A man named Moham-madzadeh is the distraught owner of a confectionery shop in the Abbasabad neighborhood of Tehran. In the past few years, he tells IranWire, sales of sweets and nuts have dropped by around 50 percent.

“Three years ago, I had seven employees,” he laments. “But now there are two in this shop because we’re no longer busy. Three years ago, I would buy two tons of nuts for New Year’s Eve. But this year, I only bought 300 kilos, which is still here, as you can see.

It was the same in another pastry shop on Moallem Street. “This year,” says the shop owner, “both the number of customers and the amount they buy have shrunk. Everyone buys about half a kilo or a kilo.  And clearly there will be no Now Ruz gatherings or parties. Of course, we know there’s a coronavirus outbreak and people aren’t getting together much, but are they not consuming sweets and nuts themselves? No one is buying nuts at all and I’ll have to return them after Nowruz. People no longer have the money. They have made the people poor.”

Ghassem, the owner of another shop, told IranWire most of the shipments he bought for the New Year are rotting because people cannot afford the astronomical prices he has been forced to charge. The costs of different types of fruit, he says, have increased by 100 to 500 percent compared to previous years.

Jafarian is the owner of another fruit shop near Haft-e Tir Square. “The number of customers has halved compared to last year,” he told IranWire, “while the volume of fruit people purchase has dropped to a third of what it was last year. Even I, the shop owner, cannot afford 50,000 tomans [$2] for a kilo of bananas and 25,000 tomans [$1] for oranges to take home this year.”

Sadegh, a fruit seller in Hor Square, says he thinks people’s purchasing power has decreased by around 50 percent since last year. With prices this high, only the wealthy can now afford the traditional goodies for Now Ruz.

“Fruit has become a luxury,” he says, “and not everyone can afford it. People are having trouble buying so much as potatoes and onions. Is this how to manage a country? If the country were left to its own devices, things would be better. And it’s not just now; in the last six months, it feels as if death has spread through the market.”

Ms. Javaherzadeh is an elderly woman living on Bahar-e Shiraz Street in Tehran. She says that this year, for the first time in her life, instead of observing the “joy” of Now Ruz in people’s eyes, she sees “sadness” in their faces. “Even during the war,” she says, “or at the height of the Islamic Revolution, I don’t remember people’s financial situation being as bad as it is now.

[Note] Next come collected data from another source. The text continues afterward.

(* ===== verification/Service.v ===== *)
(** * The service from its configuration to the streamer's index

    [build_reader] of [src/src/main.rs], and what [main] and [run] guarantee about
    the messages the streamer works with: configuration, L1 checkpoint, reader,
    poller and streamer together. *)

From S2P Require Import Prelude Bytes Slice Config Rollup NitroTypes Rlp RlpInstance Batch NitroPayload.
From S2P Require Import MockRollup Streamer StreamerProofs StreamerRun StreamerTheorems Poller.
From S2P Require Import Nitro NitroTheorems L1Monitor EspressoClient Startup.

(** The features the binary is built with, and the variable an [e2e] build reads. *)
Record build_features := {
  feature_e2e : bool;
  feature_unverified_reader : bool;
  CAS_E2E_UNVERIFIED_READER : bool;
}.

(** An [Arc<dyn EspressoReader>]. *)
Inductive dyn_reader (LightClient : Type) :=
| DynLightClient (inner : LightClient)
| DynUnverified (client : EspressoClientConfig).

Arguments DynLightClient {LightClient} inner.
Arguments DynUnverified {LightClient} client.

Section reader.
Context {Body Commitment TransactionQueryData : Type} {Net : QueryNet Body Commitment TransactionQueryData}.
Context {Genesis Storage Server LightClient : Type} {LCC : LightClientCrate Genesis Storage Server LightClient}.
Open Scope cas_scope.

(** The reader at an instant. *)
Definition read_at (r : dyn_reader LightClient) (t : nat) : EspressoReader :=
  match r with
  | DynLightClient inner => LightClientEspressoReader inner t
  | DynUnverified client => UnverifiedEspressoReader client t
  end.

Definition build_reader (features : build_features) (espresso : EspressoConfig Genesis)
    : result (dyn_reader LightClient) LightClientError :=
  if feature_e2e features && CAS_E2E_UNVERIFIED_READER features then Ok (DynUnverified (ec_client espresso))
  else if feature_unverified_reader features then Ok (DynUnverified (ec_client espresso))
  else
    let query_urls := base_url (ec_client espresso) :: fallback_query_urls (light_client espresso) in
    let? inner :=
      LightClientEspressoReader_new (genesis (light_client espresso)) query_urls
        (db_path (light_client espresso)) (num_stake_tables_in_memory (light_client espresso))
        (from_millis (fallback_delay_ms (light_client espresso))) in
    Ok (DynLightClient inner).
End reader.

(** The Espresso network whose older epoch roots lack the stake-table commitment, by
    the [chain_id] of the genesis. *)
Definition DECAF_CHAIN_ID : Z := 0xdecaf.

(** What [docs/light-client-catchup.md] says of the [light-client] crate: a range it
    returns was verified against the consensus rooted in the genesis, one vector per
    height; heights are [u64]s.  On Decaf the client trusts the server's stake-table
    events for the roots that lack the commitment, so nothing is said of a Decaf
    genesis. *)
Class LightClientLaws {Genesis Storage Server LightClient : Type}
    (LCC : LightClientCrate Genesis Storage Server LightClient) (genesis_chain_id : Genesis → Z)
    (certified : Genesis → Z → Z → list Transaction) : Prop := {
  lc_range_verified storage server g n t a b ns txns :
    genesis_chain_id g ≠ DECAF_CHAIN_ID → 0 ≤ a < b →
    fetch_namespaces_in_range (from_genesis_with_options storage server g n) t a b ns = Ok txns →
    txns = chain_blocks (certified g ns) a b;
  lc_height_u64 lc t h : lc_block_height lc t = Ok h → is_u64 h;
}.

(** What [spec_add] collects. *)
Section index.
Context {R : Rollup}.
Implicit Types (es : list Entry) (e : Entry).

Lemma index_source start es k h :
  foldl (spec_add start) ∅ es !! k = Some h →
  start ≤ k ∧ ∃ e, e ∈ es ∧ sequence_number e = k ∧ hotshot_height e = h.
Proof.
  induction es as [|e es IH] using rev_ind; [by simpl; rewrite lookup_empty|].
  assert (Hleft : foldl (spec_add start) ∅ es !! k = Some h →
    start ≤ k ∧ ∃ e0, e0 ∈ es ++ [e] ∧ sequence_number e0 = k ∧ hotshot_height e0 = h).
  { intros (Hs & e0 & He0 & Eqs)%IH. split; [done|]. exists e0. split; [|done].
    apply elem_of_app. by left. }
  rewrite foldl_app. simpl. unfold spec_add at 1. destruct (_ || _) eqn:Ec; [exact Hleft|].
  rewrite lookup_insert_Some. intros [[Ek Eh]|[_ Hk] ]; [|by apply Hleft].
  apply orb_false_iff in Ec as [Hs%Z.ltb_ge _]. split; [lia|]. exists e. split; [|done].
  apply elem_of_app. right. by apply list_elem_of_singleton.
Qed.
End index.

Section service.
Context {A : AlloyRlp} {B : Brotli} {J : NitroJson} {JL : NitroJsonLaws J} {K : Crypto}.
Context (hash : BroadcastFeedMessage → Z → result B256 string).
Context {Body Commitment TransactionQueryData : Type} {Net : QueryNet Body Commitment TransactionQueryData}.
Context {Genesis Storage Server LightClient : Type} {LCC : LightClientCrate Genesis Storage Server LightClient}.
Context (genesis_chain_id : Genesis → Z) (certified : Genesis → Z → Z → list Transaction).
Context {LCL : LightClientLaws LCC genesis_chain_id certified}.
Context (stake_table_is_empty : Genesis → bool) (url_parse : string → result string string).
Context (overrides_from_str : string → result SecretOverrides string).
Context (wrapper_from_str : string → result string string).
Context {C : Type} {SD : Sender C BroadcastFeedMessage} {SL : SenderLaws SD}.

(** The reader of a build that verifies answers from the chain of its genesis,
    whichever query nodes it asks. *)
Lemma built_reader_answers features espresso r t ns :
  genesis_chain_id (genesis (light_client espresso)) ≠ DECAF_CHAIN_ID →
  feature_e2e features = false → feature_unverified_reader features = false →
  build_reader features espresso = Ok r →
  sane_height (read_at r t) ∧ answers (read_at r t) ns (certified (genesis (light_client espresso)) ns).
Proof.
  intros Hg He Hu. unfold build_reader, LightClientEspressoReader_new. rewrite He, Hu. simpl. intros H.
  destruct (storage_connect _) as [storage|]; [|done]. simpl in H.
  destruct (fallback_build _ _) as [server|]; [|done]. simpl in H. apply Ok_inj in H as <-. split.
  - intros h Hh. simpl in Hh. destruct (lc_block_height _ t) eqn:E; [|done]. simpl in Hh.
    apply Ok_inj in Hh as ->. by apply (lc_height_u64 (LightClientLaws:=LCL)) in E.
  - intros a b txns Hab Hr. simpl in Hr. unfold usize_try_from in Hr.
    destruct (a <? u64_modulus), (b <? u64_modulus); try done.
    destruct (fetch_namespaces_in_range _ t a b ns) eqn:E; [|done]. simpl in Hr. apply Ok_inj in Hr as ->.
    by apply (lc_range_verified (LightClientLaws:=LCL)) in E.
Qed.

(** The signatures that count depend on the anchors only. *)
Lemma signed_anchors (cfg cfg' : ServiceConfig Genesis Address (NitroConfig Address)) m p :
  anchors cfg' = anchors cfg →
  sequencer_signed hash (stack (rollup cfg')) m ∨ legacy_signed (stack (rollup cfg')) p →
  sequencer_signed hash (stack (rollup cfg)) m ∨ legacy_signed (stack (rollup cfg)) p.
Proof. intros Ha. unfold sequencer_signed, legacy_signed. injection Ha as _ _ Hc Hq Hl _ _. by rewrite Hc, Hq, Hl. Qed.

(** An entry of a range of the chain is in a signed transaction at its height. *)
Lemma indexed_entry_signed (cfg file : ServiceConfig Genesis Address (NitroConfig Address)) chain a b seq h e :
  is_u64 a → is_u64 b → a ≤ b → anchors cfg = anchors file →
  e ∈ nitro_parse_hotshot_transactions hash (stack (rollup cfg)) (chain_blocks chain a b) a →
  sequence_number e = seq → entry_hotshot_height e = h →
  a ≤ h < b ∧
  ∃ tx e, tx ∈ chain h ∧ e ∈ parse_transaction hash (stack (rollup cfg)) h tx ∧ sequence_number e = seq ∧
    (sequencer_signed hash (stack (rollup file)) (feed_message e) ∨
     legacy_signed (stack (rollup file)) (payload tx)).
Proof.
  intros Ha Hb Hle Hanch He Eseq Eh. destruct (decide (a = b)) as [-> |Hne].
  { unfold chain_blocks in He. rewrite Z.sub_diag in He. by apply elem_of_nil in He. }
  apply (elem_of_chain_range (R:=Nitro hash) chain) in He as [Hr [_ Hon]]; [|done|lia|done].
  simpl in Hr, Hon. rewrite Eh in Hr, Hon. split; [done|]. rewrite app_nil_r in Hon.
  apply parse_block_spec in Hon as (tx & Htx & Hon). exists tx, e. split_and!; [done..|].
  apply (signed_anchors file cfg); [done|]. by apply parse_transaction_spec in Hon as (? & _).
Qed.

(** C29. The whole read path of a verifying build on a network other than Decaf (whose
    older stake tables the light client takes from the server unchecked): take the
    configuration file, any environment and secret it starts with, the L1 checkpoint,
    any query nodes, and any run of the poller.  Once the streamer has taken the
    ranges, what it knows is the first-seen index of the blocks certified under the
    file's genesis, from the resolved start to the poller's cursor; and each message it
    knows of is at its height in a transaction of that chain, signed by a sequencer or
    a legacy signer that the file trusts. *)
Theorem verified_service_index env file cfg1 key checkpoint fresh_cursor cfg features r node instants c0 :
  genesis_chain_id (ta_genesis (anchors file)) ≠ DECAF_CHAIN_ID →
  load_config stake_table_is_empty url_parse overrides_from_str wrapper_from_str
    (feature_unverified_reader features) env file = Ok (cfg1, key) →
  resolve_start cfg1 checkpoint fresh_cursor = Ok cfg →
  feature_e2e features = false → feature_unverified_reader features = false →
  build_reader features (espresso_client cfg) = Ok r →
  let start := starting_hotshot_height (streamer cfg) in
  let chain := certified (ta_genesis (anchors file)) (ta_namespace (anchors file)) in
  is_u64 start →
  let out := poll_hotshot_blocks (streamer cfg) (namespace_id (rollup cfg))
    ((λ i : nat * Z * bool, {| poll_reader := read_at r i.1.1; poll_now := i.1.2; channel_open := i.2 |}) <$> instants)
    (poller_init (streamer cfg) start) in
  let known := view (streamer_of (run_events (R:=Nitro hash)
    (run_init (R:=Nitro hash) (streamer cfg) (rollup cfg) 0 c0) (poller_events (R:=Nitro hash) node out.2))) in
  known = foldl (spec_add (R:=Nitro hash) (starting_pos (streamer cfg))) ∅
    (nitro_parse_hotshot_transactions hash (stack (rollup cfg)) (chain_blocks chain start (from_block out.1)) start) ∧
  ∀ seq h, known !! seq = Some h →
    starting_pos (streamer cfg) ≤ seq ∧ start ≤ h < from_block out.1 ∧
    ∃ tx e, tx ∈ chain h ∧ e ∈ parse_transaction hash (stack (rollup cfg)) h tx ∧ sequence_number e = seq ∧
      (sequencer_signed hash (stack (rollup file)) (feed_message e) ∨
       legacy_signed (stack (rollup file)) (payload tx)).
Proof.
  intros Hg (_ & _ & _ & _ & _ & Ha1)%load_config_ok Ha2%resolve_start_anchors He Hu Hr start chain Hs.
  assert (Ha : anchors cfg = anchors file) by congruence.
  assert (Hchain : chain = certified (genesis (light_client (espresso_client cfg))) (namespace_id (rollup cfg)))
    by (unfold chain; by rewrite <- Ha).
  assert (Hg' : genesis_chain_id (genesis (light_client (espresso_client cfg))) ≠ DECAF_CHAIN_ID)
    by (rewrite <- Ha in Hg; exact Hg).
  set (inputs := _ <$> instants).
  assert (Hin : Forall (λ i, sane_height (poll_reader i) ∧
                  answers (poll_reader i) (namespace_id (rollup cfg)) chain) inputs).
  { apply Forall_fmap, Forall_true. intros [[t now] open]. rewrite Hchain.
    by apply (built_reader_answers features). }
  pose proof (poll_tiles (streamer cfg) _ chain inputs (poller_init (streamer cfg) start) Hs Hin) as Ht.
  pose proof (pipeline_indexes_chain (R:=Nitro hash) (streamer cfg) (rollup cfg) c0 node chain inputs Hs Hin) as Hp.
  cbv zeta in Hp. fold start in Hp. destruct (poll_hotshot_blocks _ _ _ _) as [p sent]. simpl in Ht. cbv zeta. cbn [fst snd].
  destruct Ht as (Hle & Hu64 & _). split; [exact Hp|]. intros seq h Hk.
  rewrite Hp in Hk. apply index_source in Hk as (Hpos & e & Hein & Eseq & Eh). split; [done|].
  by apply (indexed_entry_signed cfg file chain start (from_block p) seq h e).
Qed.
End service.

(** ** A concrete start *)

(** A light client that is its genesis, of Mainnet or of Decaf; block 901 of every
    namespace holds the transaction with messages 5 to 7.  On Decaf the server can
    make it believe that the blocks are empty. *)
Definition toy_chain_id (g : bool) : Z := if g then 1 else DECAF_CHAIN_ID.

Definition toy_certified (g : bool) (ns h : Z) : list Transaction := if h =? 901 then [small_tx] else [].

Definition toy_served (g : bool) (ns h : Z) : list Transaction := if g then toy_certified g ns h else [].

Definition toy_light_client : LightClientCrate bool unit (list string) bool := {|
  storage_connect _ := Ok tt;
  fallback_build urls _ := match urls with [] => Err "no clients"%string | _ => Ok urls end;
  from_genesis_with_options _ _ g _ := g;
  lc_block_height _ t := if Nat.eqb t 0 then Err NotFound else Ok 903;
  fetch_namespaces_in_range g _ a b ns := Ok (chain_blocks (toy_served g ns) a b);
|}.

Lemma toy_light_client_laws : LightClientLaws toy_light_client toy_chain_id toy_certified.
Proof.
  split.
  - intros storage server [] n t a b ns txns Hg _ [= <-]; [done|]. by destruct Hg.
  - intros lc t h Hh. simpl in Hh. destruct (Nat.eqb t 0); [done|]. apply Ok_inj in Hh as <-.
    split; by vm_compute.
Qed.

Definition service_file : ServiceConfig bool Address (NitroConfig Address) := {|
  espresso_client := espresso_client toy_file_config; streamer := small_cfg;
  rollup := {| ty := RollupNitro; namespace_id := 1; stack := small_config |};
  da_server := da_server toy_file_config; submitter := submitter toy_file_config;
  advanced := advanced toy_file_config; key_manager := key_manager toy_file_config;
  is_fresh_deployment := false |}.

Definition release_build : build_features :=
  {| feature_e2e := false; feature_unverified_reader := false; CAS_E2E_UNVERIFIED_READER := true |}.

Definition service_loaded : result (ServiceConfig bool Address (NitroConfig Address) * string) string :=
  load_config negb toy_url_parse toy_overrides_from_str (λ _, Ok "overrides"%string)
    (feature_unverified_reader release_build) toy_env service_file.

Definition service_cfg1 : ServiceConfig bool Address (NitroConfig Address) :=
  match service_loaded with Ok (c, _) => c | Err _ => service_file end.

Definition service_cfg : ServiceConfig bool Address (NitroConfig Address) :=
  resolve_config_with_checkpoint service_cfg1 small_cursor None.

Definition service_instants : list (nat * Z * bool) := [(0%nat, 0, true); (1%nat, 7, true); (2%nat, 9, true)].

Definition service_inputs : list poll_input :=
  (λ i : nat * Z * bool, {| poll_reader := read_at (Net:=toy_net mock_chain) (LCC:=toy_light_client)
                                             (DynLightClient true) i.1.1;
                            poll_now := i.1.2; channel_open := i.2 |}) <$> service_instants.

Definition service_known : gmap Z Z :=
  view (streamer_of (run_events (R:=SmallNitro) (SD:=small_sender)
    (run_init (R:=SmallNitro) (streamer service_cfg) (rollup service_cfg) 0 small_chan)
    (poller_events (R:=SmallNitro) failing_reader
       (poll_hotshot_blocks (streamer service_cfg) 1 service_inputs (poller_init (streamer service_cfg) 900)).2))).

Lemma verified_service_index_witness :
  service_known !! 6 = Some 901 ∧
  ∃ tx e, tx ∈ toy_certified true 1 901 ∧ sequence_number e = 6 ∧
    (sequencer_signed feed_hash small_config (feed_message e) ∨ legacy_signed small_config (payload tx)).
Proof.
  split; [by vm_compute|].
  pose proof (verified_service_index (A:=concrete_rlp) (B:=stored_brotli) (JL:=small_json_laws) feed_hash
    (Net:=toy_net mock_chain) toy_chain_id toy_certified (LCL:=toy_light_client_laws)
    negb toy_url_parse toy_overrides_from_str (λ _, Ok "overrides"%string)
    (SD:=small_sender) (SL:=bounded_sender_laws)
    toy_env service_file service_cfg1 "0x01" (Err BlockNotFound) (Ok small_cursor) service_cfg release_build
    (DynLightClient true) failing_reader service_instants small_chan) as H.
  destruct H as [_ H]; [done|by vm_compute..|done|done|by vm_compute|split; by vm_compute|].
  destruct (H 6 901) as (_ & _ & tx & e & Htx & _ & Hseq & Hs); [by vm_compute|]. by exists tx, e.
Defined.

Officials dealing with the coronavirus have been pleading with the public to stay home this holiday season, the biggest season for intercity travel.  Police are posted outside the cities with the largest volume of covid cases to stop people from entering or leaving.  But most cities including Tehran are open.  The national traffic police say traffic volume the first few days of the holiday was up 52 percent from last year, when the public was first experiencing the pandemic and many people were afraid to travel.             More than 120 people have died in traffic accidents, including 14 people killed in a three-car crash near Zahedan.

The Chaharshanbeh Souri fire festivals saw at least 10 deaths, according to state broadcasting, most due to mishandling fireworks.  Of 1,894 injured, 87 lost a limb.

The Tehran police banned gatherings the night of Cha-harshanbeh Souri, using the virus as the rationale.  But most of the public saw the clergy’s hand behind the order, and the order was just ignored.